* [PROMPT]:
Of the lines below, write out exactly those from the line with "split; [apply module_init_runs, Hnd|]." through the line with "exists d, h', items.", both included, and skip the rest.

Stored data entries
——————————

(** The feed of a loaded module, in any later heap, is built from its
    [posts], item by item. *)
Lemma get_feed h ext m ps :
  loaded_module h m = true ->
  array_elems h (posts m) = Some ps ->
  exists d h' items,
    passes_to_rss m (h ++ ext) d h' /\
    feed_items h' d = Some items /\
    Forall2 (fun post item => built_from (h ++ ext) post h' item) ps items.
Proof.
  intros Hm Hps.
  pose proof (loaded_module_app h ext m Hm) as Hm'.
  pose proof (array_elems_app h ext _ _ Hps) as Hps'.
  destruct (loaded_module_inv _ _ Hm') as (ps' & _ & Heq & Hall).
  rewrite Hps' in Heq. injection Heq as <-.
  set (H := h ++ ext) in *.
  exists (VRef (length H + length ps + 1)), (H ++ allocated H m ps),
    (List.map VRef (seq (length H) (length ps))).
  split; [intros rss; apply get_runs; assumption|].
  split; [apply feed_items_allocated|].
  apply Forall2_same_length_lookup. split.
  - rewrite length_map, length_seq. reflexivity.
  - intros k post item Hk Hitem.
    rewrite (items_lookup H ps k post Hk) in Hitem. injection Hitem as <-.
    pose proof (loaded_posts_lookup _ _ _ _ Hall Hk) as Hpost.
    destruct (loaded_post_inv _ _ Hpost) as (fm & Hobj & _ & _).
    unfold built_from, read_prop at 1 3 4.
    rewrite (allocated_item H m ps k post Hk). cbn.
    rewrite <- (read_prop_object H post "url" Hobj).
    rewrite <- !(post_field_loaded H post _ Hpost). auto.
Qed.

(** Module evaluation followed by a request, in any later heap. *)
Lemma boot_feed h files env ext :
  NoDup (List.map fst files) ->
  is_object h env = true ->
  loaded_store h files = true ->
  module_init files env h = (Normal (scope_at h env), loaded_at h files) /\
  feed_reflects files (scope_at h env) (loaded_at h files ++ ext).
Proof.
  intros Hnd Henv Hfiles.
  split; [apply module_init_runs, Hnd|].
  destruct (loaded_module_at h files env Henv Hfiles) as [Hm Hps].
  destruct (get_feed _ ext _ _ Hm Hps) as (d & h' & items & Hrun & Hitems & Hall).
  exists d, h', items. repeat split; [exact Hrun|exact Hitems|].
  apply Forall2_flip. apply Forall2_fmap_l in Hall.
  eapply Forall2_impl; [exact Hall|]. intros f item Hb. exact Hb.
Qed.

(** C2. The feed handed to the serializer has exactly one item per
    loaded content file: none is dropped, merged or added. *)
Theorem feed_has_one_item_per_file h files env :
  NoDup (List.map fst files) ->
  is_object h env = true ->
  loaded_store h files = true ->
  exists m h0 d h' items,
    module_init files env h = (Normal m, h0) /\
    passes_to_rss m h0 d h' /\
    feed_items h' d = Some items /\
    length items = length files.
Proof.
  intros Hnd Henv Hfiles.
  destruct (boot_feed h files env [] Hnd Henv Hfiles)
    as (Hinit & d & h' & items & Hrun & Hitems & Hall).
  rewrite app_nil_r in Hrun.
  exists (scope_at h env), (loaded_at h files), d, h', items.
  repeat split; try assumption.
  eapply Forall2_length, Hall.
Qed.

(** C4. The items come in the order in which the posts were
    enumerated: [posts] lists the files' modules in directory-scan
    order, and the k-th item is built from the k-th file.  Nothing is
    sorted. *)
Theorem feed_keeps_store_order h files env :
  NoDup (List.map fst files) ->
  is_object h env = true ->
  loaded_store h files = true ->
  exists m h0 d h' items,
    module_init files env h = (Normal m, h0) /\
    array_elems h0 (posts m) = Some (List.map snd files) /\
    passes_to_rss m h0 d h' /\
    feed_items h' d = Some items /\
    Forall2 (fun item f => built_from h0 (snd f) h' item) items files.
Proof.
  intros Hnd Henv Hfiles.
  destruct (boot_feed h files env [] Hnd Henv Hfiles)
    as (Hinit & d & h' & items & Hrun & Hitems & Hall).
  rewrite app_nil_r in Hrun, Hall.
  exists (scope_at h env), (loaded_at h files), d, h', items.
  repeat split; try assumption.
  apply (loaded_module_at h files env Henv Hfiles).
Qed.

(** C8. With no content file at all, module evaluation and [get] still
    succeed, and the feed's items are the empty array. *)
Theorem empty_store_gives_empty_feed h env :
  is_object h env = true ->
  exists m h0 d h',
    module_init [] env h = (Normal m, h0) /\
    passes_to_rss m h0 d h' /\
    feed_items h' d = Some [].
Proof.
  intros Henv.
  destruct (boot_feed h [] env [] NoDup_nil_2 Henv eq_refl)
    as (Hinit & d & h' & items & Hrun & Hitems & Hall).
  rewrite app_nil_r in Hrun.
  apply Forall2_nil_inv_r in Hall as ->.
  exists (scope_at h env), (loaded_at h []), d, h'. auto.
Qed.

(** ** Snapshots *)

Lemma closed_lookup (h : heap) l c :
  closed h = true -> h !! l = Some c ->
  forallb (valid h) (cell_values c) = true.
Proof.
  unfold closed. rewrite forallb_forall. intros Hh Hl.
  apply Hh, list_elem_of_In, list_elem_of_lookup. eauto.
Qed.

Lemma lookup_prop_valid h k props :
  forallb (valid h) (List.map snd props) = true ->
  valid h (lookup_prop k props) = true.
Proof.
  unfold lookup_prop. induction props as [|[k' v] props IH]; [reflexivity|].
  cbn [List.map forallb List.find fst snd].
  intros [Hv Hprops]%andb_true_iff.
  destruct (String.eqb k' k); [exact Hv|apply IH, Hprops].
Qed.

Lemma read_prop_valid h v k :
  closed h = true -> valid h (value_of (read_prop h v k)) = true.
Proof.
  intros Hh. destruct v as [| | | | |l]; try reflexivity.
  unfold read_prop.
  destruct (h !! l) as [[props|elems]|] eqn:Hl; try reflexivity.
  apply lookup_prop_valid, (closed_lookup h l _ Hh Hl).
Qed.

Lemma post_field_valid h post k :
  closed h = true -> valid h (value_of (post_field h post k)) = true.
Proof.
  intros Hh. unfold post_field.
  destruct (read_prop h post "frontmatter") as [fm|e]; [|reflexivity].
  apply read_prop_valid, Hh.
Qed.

——————————

* [WRITTEN RESPONSE]:
  split; [apply module_init_runs, Hnd|].
  destruct (loaded_module_at h files env Henv Hfiles) as [Hm Hps].
  destruct (get_feed _ ext _ _ Hm Hps) as (d & h' & items & Hrun & Hitems & Hall).
  exists d, h', items. repeat split; [exact Hrun|exact Hitems|].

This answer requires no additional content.